Published Monday, May 02, 2011 in Local
The conversation about how to get a handle on illegal immigration is continuing on the local, state and federal levels.
Currently, Georgia House Bill 87 — geared at cracking down on illegal immigration in the state — is awaiting Gov. Nathan Deal’s signature.
“The legislation would enhance our ability to ask more questions of people about their legal status,” said Coweta County Sheriff Mike Yeager. “We want our community to know that we’re not just sitting around waiting for HB 87 to be signed, we’re already in the process of looking at other resources to help us identify people who are in the country illegally to speed up the process.”
Yeager has long been vocal about his department’s objective to remove illegal immigrants from Coweta County, though enforcement has, in the past, not been a consistent possibility, he says.
Last year, however, the sheriff’s office applied to participate in the U.S. Immigration and Customs Enforcement’s Secure Communities program — ICE’s comprehensive strategy to improve and modernize the identification and removal of aliens convicted of a crime from the United States. The program uses biometrics — computerized fingerprinting — to identify aliens, both lawfully and unlawfully present in the country, who are booked into local law enforcement’s custody for a crime.
The sheriff’s office went online with the program March 15. Coweta, Chatham, Glenn, Fayette and Troup counties are the most recent in Georgia to participate in Secure Communities, according to Sheriff Yeager. These counties are using ICE’s capabilities in 21 Georgia jurisdictions.

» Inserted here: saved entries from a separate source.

(* ===== verification/WitnessesApi.v ===== *)
(** * WitnessesApi: the theorems on the HTTP API, applied

    Requests with and without the token of [ScenariosApi], against the demo
    world. *)

From S2P Require Import Prelude GoInt GoStrings GoTime GoValues Json Pgtypex Schema Sqlc Effects Crypto AuthTokens TxRunner Models Repositories AuthService Wiring Queue TransactionService Outbox Projection SyncService Http Api ApiFacts Concrete ConcreteAuth Scenarios ScenariosApi Witnesses.
Import Concrete ConcreteAuth http httpx.

(** The services of the finance-api, and two of its routes. *)
Definition app : Services := newApp true false.
Definition delete_route : Route :=
  mkRoute "DELETE" "/api/v1/transactions/{id}" (JWTMiddleware (handleDeleteTransaction app)).
Definition get_route : Route :=
  mkRoute "GET" "/api/v1/transactions/{id}" (JWTMiddleware (handleGetTransaction app)).

Lemma delete_route_in : delete_route ∈ registerAPIRoutes app.
Proof. apply list_elem_of_In. do 8 right. by left. Qed.

Lemma get_route_in : get_route ∈ RegisterRoutes app.
Proof. apply list_elem_of_In. do 8 right. by left. Qed.

(** A request that only names a user in the debug header. *)
Definition debug_request : Request := mkRequest {["X-Debug-User-Id"%string := uuid_text alice]} "" {["id"%string := uuid_text lunch]} "" ∅.

Lemma debug_request_names : userIDFromRequest debug_request = uuid_text alice.
Proof. vm_compute. reflexivity. Qed.

Lemma protected_needs_token_witness :
  wp (Handle delete_route debug_request) (λ res w', unchanged demo res w' ∧
    ∃ message, res = Ok (mkResponse 401 "application/json" (BodyJSON (error_json "unauthorized" message)))) demo.
Proof. apply (protected_needs_token app delete_route debug_request demo delete_route_in); [reflexivity|]. intros token. discriminate. Defined.

(** The same request with the token of alice, without and with the header. *)
Definition token_request : Request := request (uuid_text lunch) "".
Definition token_debug_request : Request :=
  mkRequest (<["X-Debug-User-Id"%string := "somebody else"%string]> (Header token_request)) "" (URLParams token_request) "" ∅.

Lemma token_accepted : authenticated token_request demo (uuid_text alice) "alice@example.com" (tick demo).
Proof. exists alice_token. split; vm_compute; reflexivity. Qed.

Lemma token_debug_accepted : authenticated token_debug_request demo (uuid_text alice) "alice@example.com" (tick demo).
Proof. exists alice_token. split; vm_compute; reflexivity. Qed.

Lemma token_decides_user_witness :
  Handle delete_route token_request demo = Handle delete_route token_debug_request demo.
Proof.
  apply (token_decides_user app delete_route token_request token_debug_request (uuid_text alice)
    "alice@example.com" "alice@example.com" demo (tick demo) delete_route_in);
    [reflexivity|by vm_compute|exact token_accepted|exact token_debug_accepted|reflexivity..].
Defined.

Lemma get_is_safe_witness : wp (Handle get_route token_request) (unchanged demo) demo.
Proof. by apply (get_is_safe true false get_route token_request demo get_route_in). Defined.

Lemma write_status_witness :
  wp (handleDeleteTransaction app token_request) (answered "delete" true since_version 204 demo) demo.
Proof. exact (proj2 (proj2 (write_status true false token_request demo demo_keyed))). Defined.

(** *** Login with a wrong password *)

Definition login_body : string :=
  strings.of_chars (Json.object [("email", Json.quote "Alice@example.com"); ("password", Json.quote "guess")])%string.

Lemma login_body_decoded : decode_login login_body = Ok (mkloginRequest "Alice@example.com" "guess").
Proof. vm_compute. reflexivity. Qed.

Lemma demo_users u : u ∈ queries.users_list demo_db → u = alice_row.
Proof.
  unfold queries.users_list. intros H. apply list_elem_of_fmap in H as ([id x] & -> & H).
  apply elem_of_map_to_list in H. cbn [Schema.users demo_db] in H. by apply lookup_singleton_Some in H as [_ <-].
Qed.

Lemma login_uniform_witness :
  wp (handleLogin NewAuthService (request "" login_body)) (λ res w', unchanged demo res w' ∧ res = Ok (mkResponse 401 "application/json"
    (BodyJSON (error_json "invalid_credentials" "invalid email or password")))) demo.
Proof.
  apply (login_uniform (mkloginRequest "Alice@example.com" "guess") (request "" login_body) demo);
    [done|exact login_body_decoded|done|done|].
  intros u Hu _ _. apply demo_users in Hu as ->. reflexivity.
Defined.

(** *** The sync trigger *)

(** A body that names the connection 7, in other letters and after another
    member. *)
Definition trigger_body : string := strings.of_chars (Json.object
  [("connectionId", Json.quote "6"); ("note", strings.to_chars "[]"); ("ConnectionID", Json.quote "7"); ("connectionid", Json.int_text 8)])%string.

Definition signed_in : Request := mkRequest ∅ "" ∅ trigger_body (auth.WithUserID ∅ (uuid_text alice)).

Lemma trigger_understood_witness :
  wp (handleSyncTrigger app_queue signed_in) (λ res w', w_db w' = demo_db ∧ ∃ values,
    w_trace w' = [EvXAdd "sync_queue" values] ∧ (∃ resp, res = Ok resp ∧ Status resp = 202) ∧
    ∀ s id w2, sync.HandleSyncJob s (queue.decodeMessage (delivered id values)) w2
      = sync.SyncUserTransactions s (uuid_text alice) "7" "full" 0 w2) demo.
Proof.
  refine (trigger_understood signed_in "7" demo _ _ _ _); [|vm_compute; congruence|vm_compute; reflexivity..].
  apply (named_text _ [("connectionId", JStr "6"); ("note", JArr [])]%string "ConnectionID" "7"
    [("connectionid", JInt 8)]%string).
  - vm_compute. reflexivity.
  - split; [vm_compute; reflexivity|right; by eexists].
  - repeat constructor. intros [_ [H|[s H]]]; discriminate H.
Defined.
Lemma compute_ot_owed_value (total paid proj : Q) :
  exists owed, compute_ot_owed (Some total) (Some paid) (Some proj) = Some owed
               /\ ((total <= 40)%Q /\ owed = proj
                   \/ (40 < total)%Q /\ (0 < paid - proj)%Q /\ owed = 0%Q
                   \/ (40 < total)%Q /\ (paid - proj <= 0)%Q
                      /\ owed = Qabs (paid - proj)).
Proof.
  unfold compute_ot_owed, Num.le, Num.sub, Num.gt, Num.abs.
  destruct (Qle_bool total 40) eqn:Ht.
  - apply Qle_bool_iff in Ht. exists proj. split; [reflexivity|]. left. auto.
  - assert (Hgt : (40 < total)%Q).
    { apply Qnot_le_lt. intro C. apply Qle_bool_iff in C. congruence. }
    destruct (negb (Qle_bool (paid - proj) 0)) eqn:Hd.
    + apply gt_true in Hd. exists 0%Q. split; [reflexivity|].
      right. left. auto.
    + apply gt_false in Hd. exists (Qabs (paid - proj)). split; [reflexivity|].
      right. right. auto.
Qed.

(** X6.  With the regular hours and the projected overtime of a week fixed,
    paying more overtime never raises Overtime Owed: [compute_ot_owed] is
    antitone in Weekly OT Paid, Weekly Total Hours being the regular hours
    plus the overtime paid. *)
Theorem X6_more_overtime_paid_never_owes_more (reg paid1 paid2 proj : Q) :
  (0 <= paid1)%Q -> (paid1 <= paid2)%Q -> (0 <= proj)%Q ->
  exists owed1 owed2 : Q,
    compute_ot_owed (Some (reg + paid1)%Q) (Some paid1) (Some proj) = Some owed1
    /\ compute_ot_owed (Some (reg + paid2)%Q) (Some paid2) (Some proj) = Some owed2
    /\ (owed2 <= owed1)%Q.
Proof.
  intros H0 H12 Hp.
  destruct (compute_ot_owed_value (reg + paid1) paid1 proj) as [o1 [E1 C1]].
  destruct (compute_ot_owed_value (reg + paid2) paid2 proj) as [o2 [E2 C2]].
  exists o1, o2. split; [exact E1|]. split; [exact E2|].
  destruct C1 as [[T1 ->]|[[T1 [D1 ->]]|[T1 [D1 ->]]]];
    destruct C2 as [[T2 ->]|[[T2 [D2 ->]]|[T2 [D2 ->]]]];
    try (rewrite Qabs_neg by assumption); try (rewrite (Qabs_neg (paid1 - proj)) by assumption);
    lra.
Qed.

Lemma X6_more_overtime_paid_never_owes_more_witness :
  exists owed1 owed2 : Q,
    compute_ot_owed (Some (38 + 1)%Q) (Some 1%Q) (Some 4%Q) = Some owed1
    /\ compute_ot_owed (Some (38 + 3)%Q) (Some 3%Q) (Some 4%Q) = Some owed2
    /\ (owed2 <= owed1)%Q.
Proof.
  apply (X6_more_overtime_paid_never_owes_more 38 1 3 4); lra.
Defined.

Lemma total_of_nonneg_hours (df g : list row) :
  nonneg_hours df -> (forall r, In r g -> In r df) ->
  (0 <= total_of (map (fun r => Hours (cols r)) g))%Q.
Proof.
  intros Hn Hsub. apply total_nonneg. intros x Hx. apply In_present in Hx.
  apply in_map_iff in Hx. destruct Hx as [r [Hr Hin]].
  exact (Hn r x (Hsub r Hin) Hr).
Qed.

Lemma week_rows_filter_sub (p : row -> bool) (df : list row) (k : WeekKey) (r : row) :
  In r (week_rows (filter p df) k) -> In r df.
Proof.
  unfold week_rows. intro H. apply In_group in H. destruct H as [H _].
  now apply filter_In in H.
Qed.

(** X7.  When no entry has negative hours, Overtime Owed never exceeds
    Weekly Proj OT in a row of [weekly_agg]: what was paid as overtime can
    lower the amount owed but not raise it. *)
Theorem X7_owed_at_most_projected (df : list row) (w : weekly_row) :
  nonneg_hours df -> In w (weekly_agg df (daily df)) ->
  exists owed proj : Q,
    Overtime_Owed w = Some owed /\ Weekly_Proj_OT w = Some proj
    /\ (0 <= owed)%Q /\ (owed <= proj)%Q.
Proof.
  intros Hn H. apply In_weekly_agg in H. destruct H as [k [_ ->]].
  destruct (weekly_at_fields df k)
    as [reg [paid [proj [owed [Hw [Ho [_ [Hpaid Hproj]]]]]]]].
  rewrite Hw. exists owed, proj. split; [reflexivity|]. split; [reflexivity|].
  assert (Hp0 : (0 <= paid)%Q).
  { subst paid. apply (total_of_nonneg_hours df); [exact Hn|].
    apply week_rows_filter_sub. }
  assert (Hj0 : (0 <= proj)%Q).
  { subst proj. exact (Weekly_Proj_OT_nonneg df k). }
  destruct (compute_ot_owed_value (reg + paid) paid proj) as [o [E C]].
  rewrite Ho in E. injection E as <-.
  destruct C as [[T ->]|[[T [D ->]]|[T [D ->]]]];
    try (rewrite Qabs_neg by assumption); split; lra.
Qed.

Lemma X7_owed_at_most_projected_witness :
  nonneg_hours (stamped six_day_week)
  /\ In (weekly_at (stamped six_day_week) six_day_week_key)
        (weekly_agg (stamped six_day_week) (daily (stamped six_day_week)))
  /\ exists owed proj : Q,
      Overtime_Owed (weekly_at (stamped six_day_week) six_day_week_key) = Some owed
      /\ Weekly_Proj_OT (weekly_at (stamped six_day_week) six_day_week_key) = Some proj
      /\ (0 <= owed)%Q /\ (owed <= proj)%Q.
Proof.
  assert (Hn : nonneg_hours (stamped six_day_week)).
  { intros r h Hr. vm_compute in Hr.
    decompose [or] Hr; try contradiction; subst r; intro Hh; vm_compute in Hh;
      injection Hh as <-; discriminate. }
  assert (H : In (weekly_at (stamped six_day_week) six_day_week_key)
                 (weekly_agg (stamped six_day_week) (daily (stamped six_day_week))))
    by (vm_compute; left; reflexivity).
  split; [exact Hn|]. split; [exact H|].
  exact (X7_owed_at_most_projected _ _ Hn H).
Defined.

(** ** Missing hours *)

Lemma group_app {K R : Type} (K_dec : forall a b : K, {a = b} + {a <> b})
    (key : R -> option K) (l1 l2 : list R) (k : K) :
  group K_dec key (l1 ++ l2) k = group K_dec key l1 k ++ group K_dec key l2 k.
Proof. unfold group. apply filter_app. Qed.

Lemma present_app (l1 l2 : list num) :
  Num.present (l1 ++ l2) = Num.present l1 ++ Num.present l2.
Proof.
  induction l1 as [|[x|] l1 IH]; cbn; [reflexivity| |exact IH].
  now rewrite IH.
Qed.

(** A row without hours, anywhere in a group, leaves the sum unchanged. *)
Lemma sum_Hours_skip (g1 g2 : list row) (r : row) :
  Hours (cols r) = None -> sum_Hours (g1 ++ r :: g2) = sum_Hours (g1 ++ g2).
Proof.
  intro H. unfold sum_Hours, Num.sum.
  rewrite !map_app, !present_app. cbn [map Num.present]. now rewrite H.
Qed.

Lemma sum_Hours_group_skip {K : Type} (K_dec : forall a b : K, {a = b} + {a <> b})
    (key : row -> option K) (l1 l2 : list row) (r : row) (k : K) :
  Hours (cols r) = None ->
  sum_Hours (group K_dec key (l1 ++ r :: l2) k)
  = sum_Hours (group K_dec key (l1 ++ l2) k).
Proof.
  intro H. rewrite !group_app. unfold group at 2. cbn [filter].
  destruct (match key r with Some k' => keqb K_dec k' k | None => false end).
  - now apply sum_Hours_skip.
  - reflexivity.
Qed.

Lemma filter_app_cons (p : row -> bool) (l1 l2 : list row) (r : row) :
  filter p (l1 ++ r :: l2)
  = if p r then filter p l1 ++ r :: filter p l2 else filter p l1 ++ filter p l2.
Proof.
  rewrite filter_app. cbn [filter]. destruct (p r); [reflexivity|].
  now rewrite <- filter_app.
Qed.

Lemma sum_Hours_filter_group_skip {K : Type}
    (K_dec : forall a b : K, {a = b} + {a <> b})
    (key : row -> option K) (p : row -> bool) (l1 l2 : list row) (r : row) (k : K) :
  Hours (cols r) = None ->
  sum_Hours (group K_dec key (filter p (l1 ++ r :: l2)) k)
  = sum_Hours (group K_dec key (filter p (l1 ++ l2)) k).
Proof.
  intro H. rewrite filter_app_cons. destruct (p r).
  - rewrite (sum_Hours_group_skip K_dec key _ _ r k H). now rewrite <- filter_app.
  - now rewrite <- filter_app.
Qed.

Lemma missing_hours_same_sums (l1 l2 : list row) (r : row) :
  Hours (cols r) = None ->
  (forall dk,
      Total_Hours (daily_at (l1 ++ r :: l2) dk) = Total_Hours (daily_at (l1 ++ l2) dk)
      /\ Reg (daily_at (l1 ++ r :: l2) dk) = Reg (daily_at (l1 ++ l2) dk)
      /\ OT_Paid (daily_at (l1 ++ r :: l2) dk) = OT_Paid (daily_at (l1 ++ l2) dk))
  /\ (forall k,
        Weekly_Regular_Hours (weekly_at (l1 ++ r :: l2) k)
        = Weekly_Regular_Hours (weekly_at (l1 ++ l2) k)
        /\ Weekly_OT_Paid (weekly_at (l1 ++ r :: l2) k)
           = Weekly_OT_Paid (weekly_at (l1 ++ l2) k)
        /\ Weekly_Total_Hours (weekly_at (l1 ++ r :: l2) k)
           = Weekly_Total_Hours (weekly_at (l1 ++ l2) k)).
Proof.
  intro H. split.
  - intro dk. unfold daily_at, day_rows. cbn [Total_Hours Reg OT_Paid].
    rewrite (sum_Hours_group_skip DayKey_dec day_key l1 l2 r dk H).
    rewrite !(sum_Hours_filter_group_skip DayKey_dec day_key _ l1 l2 r dk H).
    auto.
  - intro k. unfold weekly_at, week_rows.
    cbn [Weekly_Regular_Hours Weekly_OT_Paid Weekly_Total_Hours].
    rewrite !(sum_Hours_filter_group_skip WeekKey_dec week_key _ l1 l2 r k H).
    auto.
Qed.
(** * FieldIO: plotfile and point-cloud export of an MD particle container

    A shallow embedding of [src/exec/NeighborList/FieldIO.cpp]
    ([WritePlotFile] and [WriteParticlesVTK]) and the properties of its
    output that the specification of the export layer states. *)

From Stdlib Require Import ZArith Lia Ascii String.
From stdpp Require Import base option list list_numbers strings pretty gmap.

(** ** Machine integers *)

(** C++ [int]: 32 bits, two's complement.  A conversion from a wider type
    keeps the value modulo 2^32. *)
Module Int.
Definition min_signed : Z := (- 2 ^ 31)%Z.
Definition max_signed : Z := (2 ^ 31 - 1)%Z.
Definition wrap (z : Z) : Z := ((z + 2 ^ 31) `mod` 2 ^ 32 - 2 ^ 31)%Z.
Definition sub (a b : Z) : Z := wrap (a - b).
End Int.

(** [amrex::Long]: 64 bits, two's complement. *)
Module Long.
Definition min_signed : Z := (- 2 ^ 63)%Z.
Definition max_signed : Z := (2 ^ 63 - 1)%Z.
Definition wrap (z : Z) : Z := ((z + 2 ^ 63) `mod` 2 ^ 64 - 2 ^ 63)%Z.
Definition add (a b : Z) : Z := wrap (a + b).
Definition mul (a b : Z) : Z := wrap (a * b).
End Long.

(** ** Text streams *)

(** The newline character, written ["\n"] in the source. *)
Definition endl : string := String (Ascii.ascii_of_nat 10) EmptyString.

(** An output stream is the text written to it so far; [ofs << s] appends. *)
Definition ostream : Type := string.
Definition put (ofs : ostream) (s : string) : ostream := ofs +:+ s.
Infix "<<" := put (at level 50, left associativity).

(** The text of a sequence of newline-terminated lines. *)
Fixpoint unlines (ls : list string) : string :=
  match ls with
  | [] => EmptyString
  | l :: ls => l +:+ endl +:+ unlines ls
  end.

(** [std::setw(w) << std::setfill(c) << s]: the field is filled on the left
    up to width [w]; a longer field is written as it is. *)
Fixpoint fill (n : nat) (c : ascii) : string :=
  match n with
  | O => EmptyString
  | S n => String c (fill n c)
  end.

Definition setw_setfill (w : nat) (c : ascii) (s : string) : string :=
  fill (w - String.length s) c +:+ s.

(** Modelled from the spec: [amrex::Concatenate] is AMReX library code, not
    part of the repository's sources.  The spec describes its result as the
    literal tag followed by the step index as a fixed-width, zero-padded
    decimal; in the library this is
    [root << std::setw(mindigits) << std::setfill('0') << num]. *)
Definition Concatenate (root : string) (num : Z) (mindigits : nat) : string :=
  root +:+ setw_setfill mindigits "0"%char (pretty num).

(** ** The process environment *)

(** What an export call can see and change outside its arguments: the
    notices printed so far, the files on disk, and which file names can be
    opened for writing. *)
Record World := mkWorld {
  stdout : list string;
  files : gmap string string;
  writable : string → bool
}.
(** C3. The claim fails on the Permit2 path. A user deposits against a quote
    for 1000 tokens of an input token that charges 1% on transfer. Through
    [depositWithPermit2] the engine's balance of the input token grows by
    990 tokens but the stored order says [inputAmount] = 1000; through
    [deposit], on the same input, the stored [inputAmount] is the 990
    received. *)
Theorem depositWithPermit2_misses_received :
  let w := outcome Scenario.registerTrace (genesis Scenario.ledger) in
  let tx := Scenario.at_ Scenario.user 1000 in
  let id := computeOrderId Scenario.env Scenario.feeQuote Scenario.solverSig in
  let received (w' : World Scenario.env) :=
    balanceOf (erc20 w') Scenario.feeToken Scenario.firmSwap
    - balanceOf (erc20 w) Scenario.feeToken Scenario.firmSwap in
  (exists w',
     depositWithPermit2 Scenario.feeQuote Scenario.solverSig
       Scenario.feePermit [] tx w = Ok w'
     /\ (received w' = 990 * 10 ^ 18
         /\ inputAmount (orders (storage w') id) = 1000 * 10 ^ 18))
  /\ (exists w',
        deposit Scenario.feeQuote Scenario.solverSig tx w = Ok w'
        /\ (received w' = 990 * 10 ^ 18
            /\ inputAmount (orders (storage w') id) = 990 * 10 ^ 18)).
Proof.
  cbv zeta. split; apply Ok_exists; vm_compute; split; reflexivity.
Qed.

(** ** Refund of a contract deposit *)

Section Refund.

Context {E : Env}.
(* ====================================================================== *)
(*  dipy/reconst/shm.py : spherical-harmonic models of diffusion data     *)
(*  A shallow embedding of the module and the properties proved about it. *)
(*                                                                        *)
(*  Conventions of the embedding                                          *)
(*   - Python integers and the entries of integer ndarrays are Z; the     *)
(*     module is Python-2 code, so [/] between integers is floor          *)
(*     division (Z.div).                                                  *)
(*   - one-dimensional integer arrays are [seq Z]; the contents of an     *)
(*     array made by [numpy.empty] are unspecified and are supplied by a  *)
(*     parameter [junk].                                                  *)
(*   - a raised exception is a value [Raise e] of the type [result].      *)
(*   - floating-point arrays are MathComp matrices over a real field R:   *)
(*     arithmetic is exact, shapes are part of the types, and the numpy / *)
(*     scipy primitives (pinv, svd, log, sqrt, sph_harm, lpn) are         *)
(*     parameters of the sections that use them.                          *)
(*   - what exact arithmetic leaves out.  Rounding: two expressions that  *)
(*     are equal over R may differ in the last bit in binary64.  Division *)
(*     by zero and not-a-number: the quotient x / 0 of the field is 0,    *)
(*     where numpy gives inf or nan, and 0 * x is 0, where numpy gives    *)
(*     nan for a nan x.  A property stated over R is a property of the    *)
(*     running code up to rounding, and only where no divisor is zero:    *)
(*     the theorems on the values of normalize_data and lcr_matrix carry  *)
(*     that hypothesis.                                                   *)
(*   - the two bootstrap routines are given a second time over an         *)
(*     arbitrary carrier with an addition and a product that obey no law, *)
(*     which binary64 instantiates, to tell what holds bit for bit from   *)
(*     what holds in exact arithmetic only.                               *)
(* ====================================================================== *)

From HB Require Import structures.
From Stdlib Require Import ZArith Lia ZifyBool String PrimFloat.
From mathcomp Require Import ssreflect ssrfun ssrbool eqtype ssrnat seq path.
From mathcomp Require Import choice fintype finfun bigop tuple order.
From mathcomp Require Import ssralg ssrnum ssrint matrix rat.
(** * A Hacker News scraper: extraction, enrichment and the worker loop

  Shallow embedding of [main.py]: the two extractors [parse_stories] and
  [parse_comments], the enrichment task [fetch_story_with_comments], the
  [worker] loop and the set-up done by [main].

  Two things the program reaches through libraries are taken as given.
  The markup parser [BeautifulSoup(html, "html.parser")] is a function from
  text to a tree of page elements; the extractors are embedded from the
  statement after that call, on the tree.  The network is a function from a
  URL to either a body or an exception: a page does not change during a run.

  Text is a string of ASCII characters.  Story dictionaries are objects on a
  heap, named by reference, because the program changes them in place and
  collects references to them. *)

From Stdlib Require Import String Ascii List Arith Lia Bool.
From stdpp Require Import base option list gmap strings pretty.
Import ListNotations.

Local Open Scope string_scope.
Local Open Scope list_scope.

(** ** Text *)

Module Str.

(** [str.isspace] on the ASCII range: TAB, LF, VT, FF, CR, the four
    separators FS GS RS US, and the space. *)
Definition isspace (c : ascii) : bool :=
  let n := nat_of_ascii c in
  (Nat.leb 9 n && Nat.leb n 13) || (Nat.leb 28 n && Nat.leb n 32).

Fixpoint lstrip (s : string) : string :=
  match s with
  | EmptyString => EmptyString
  | String c s' => if isspace c then lstrip s' else s
  end.

Fixpoint rstrip (s : string) : string :=
  match s with
  | EmptyString => EmptyString
  | String c s' =>
      match rstrip s' with
      | EmptyString => if isspace c then EmptyString else String c EmptyString
      | t => String c t
      end
  end.

(** [s.strip()] *)
Definition strip (s : string) : string := rstrip (lstrip s).

Definition is_empty (s : string) : bool :=
  match s with EmptyString => true | _ => false end.

(** The maximal runs of non-space characters of [s], as the pattern
    [\S+] finds them; [cur] is the run being read. *)
Fixpoint findall_nonspace (cur s : string) : list string :=
  match s with
  | EmptyString => if is_empty cur then [] else [cur]
  | String c s' =>
      if isspace c
      then (if is_empty cur then findall_nonspace "" s'
            else cur :: findall_nonspace "" s')
      else findall_nonspace (cur +:+ String c "") s'
  end.
(** One turn of the loop of [_evaluate_fields]. *)
Definition evaluate_field (expectation : string * string * NumberLike * string)
    (self : NC101AProgram) : outcome unit * NC101AProgram :=
  let '(par_name, field_name, expected, rem) := expectation in
  match _field_equals (core self) field_name expected with
  | Raises e => (Raises e, self)
  | Returns true => (Returns tt, _record_pass par_name EmptyString self)
  | Returns false =>
      match (f <~ get_field (core self) field_name ;;
             v <~ _resolve_value (core self) expected ;;
             Returns (value f, v)) with
      | Raises e => (Raises e, self)
      | Returns (computed, correct) =>
          (Returns tt,
           _record_fail par_name (Some (inr computed)) (Some (inr correct)) rem self)
      end
  end.

(** [_evaluate_fields]: [base_name] is not used by the code. *)
Fixpoint _evaluate_fields (base_name : string)
    (expectations : list (string * string * NumberLike * string))
    (self : NC101AProgram) : outcome unit * NC101AProgram :=
  match expectations with
  | [] => (Returns tt, self)
  | expectation :: rest =>
      match evaluate_field expectation self with
      | (Raises e, self) => (Raises e, self)
      | (Returns _, self) => _evaluate_fields base_name rest self
      end
  end.

(** [run_case], the function local to [_run_size_error_matrix]. *)
Definition run_case (par_prefix : string) (multiplicand : NumberLike)
    (multiplier_field : string) (expect_size_error : bool)
    (on_size_value : string) (starting_value : NumberLike)
    (self : NC101AProgram) : outcome unit * NC101AProgram :=
  let self := with_rec_ct self 1 in
  let '(r, c) := set_field multiplier_field starting_value false (core self) in
  let self := with_core self c in
  match r with
  | Raises e => (Raises e, self)
  | Returns _ =>
      let self := with_wrk_xn self (if expect_size_error then "0" else "1") in
      let '(r, c) := _multiply multiplicand multiplier_field [] ∅ (core self) in
      let self := with_core self c in
      match r with
      | Raises e => (Raises e, self)
      | Returns size_error =>
          let self :=
            with_wrk_xn self
              (if size_error
               then (if expect_size_error then "0"%string else on_size_value)
               else (if expect_size_error then "1"%string else on_size_value)) in
          let self :=
            if String.eqb (wrk_xn self)
                 (if expect_size_error then "0"%string else on_size_value)
            then _record_pass (par_prefix +:+ "-1") EmptyString self
            else
              let rem :=
                if expect_size_error then "SIZE ERROR SHOULD HAVE OCCURRED"%string
                else "NOT ON SIZE ERROR SHOULD BE EXECUTED"%string in
              let correct :=
                if expect_size_error then "0"%string else on_size_value in
              _record_fail (par_prefix +:+ "-1") (Some (inl (wrk_xn self)))
                (Some (inl correct)) rem self in
          let self := with_rec_ct self 2 in
          match _field_equals (core self) multiplier_field starting_value with
          | Raises e => (Raises e, self)
          | Returns true =>
              let self := _record_pass (par_prefix +:+ "-2") EmptyString self in
              (Returns tt, with_rec_ct self 0)
          | Returns false =>
              match (f <~ get_field (core self) multiplier_field ;;
                     v <~ _resolve_value (core self) starting_value ;;
                     Returns (value f, v)) with
              | Raises e => (Raises e, self)
              | Returns (computed, correct) =>
                  let self :=
                    _record_fail (par_prefix +:+ "-2") (Some (inr computed))
                      (Some (inr correct)) "WRONGLY AFFECTED BY SIZE ERROR" self in
                  (Returns tt, with_rec_ct self 0)
              end
          end
      end
  end.

(** [_finish_report]. *)
Definition _finish_report (self : NC101AProgram) : NC101AProgram :=
  let p := printer self in
  let p := ReportPrinter.write_line ReportPrinter.hyphen_line p in
  let p := ReportPrinter.write_line ReportPrinter.hyphen_line p in
  let p := ReportPrinter.write_line ReportPrinter.hyphen_line p in
  let p := ReportPrinter.write_line ReportPrinter.hyphen_line p in
  let p := ReportPrinter.write_line ReportPrinter.hyphen_line p in
  let p := ReportPrinter.write_end_banner p in
  let total_tests :=
    pass_counter self + error_counter self + delete_counter self
    + inspect_counter self in
  let success_line :=
    format_d 3 (pass_counter self) +:+ " OF " +:+ format_d 3 total_tests +:+
    "  TESTS WERE EXECUTED SUCCESSFULLY" in
  let p := ReportPrinter.write_line (spaces 20 +:+ success_line) p in
  let p := ReportPrinter.write_footer_line (error_counter self) "TEST(S) FAILED" 31 p in
  let p := ReportPrinter.write_footer_line (delete_counter self)
             "TEST(S) DELETED     " 31 p in
  let p := ReportPrinter.write_footer_line (inspect_counter self)
             "TEST(S) REQUIRE INSPECTION" 31 p in
  let p := ReportPrinter.write_line ReportPrinter.ccvs_e3 p in
  with_printer self p.

(* ===================================================================== *)
(** ** Runs of the program with its report *)
(* ===================================================================== *)

(** The invariant of the printer: every line is a record of 120
    characters, and [record_count] counts the lines. *)
Definition printer_ok (p : ReportPrinter.t) : Prop :=
  Forall (fun line => String.length line = 120%nat) (ReportPrinter.lines p) /\
  ReportPrinter.record_count p = Z.of_nat (length (ReportPrinter.lines p)).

“The jail clerk has daily contact with ICE,” said Yeager. “Since we came online, a dozen or more people have been picked up by ICE. In 12 months’ time, that will be a substantial move. This program has really enhanced our ability to move illegals and attract the attention of the feds.”
Once ICE is notified, agents evaluate each case to determine the individual’s immigration status and to take appropriate enforcement action. ICE will respond with a priority placed on aliens convicted of the most serious crimes first — such as those with convictions for major drug offenses, murder, rape and kidnapping.
“I think that this program is very beneficial,” said Yeager. “We’re heading in a direction that seems to be helping. Before, we were meeting one shut door after another with contacting federal agencies. This has opened some of those doors. We’re building a good working relationship with this program in place.
“Now we’ll be able to better look at everybody who walks through our doors,” he continued. “We’re looking at anyone who’s not a U.S. citizen — not just Hispanics.”
Yeager is also still pushing for Coweta County’s enrollment in the Immigration and Nationality Act Section 287(g) program, which permits designated officers to perform immigration law enforcement under the supervision of a federal agent assigned to the community.
Thus far, however, there have been no federal appropriations for the program. Yeager says that, for now, Secure Communities is the best alternative.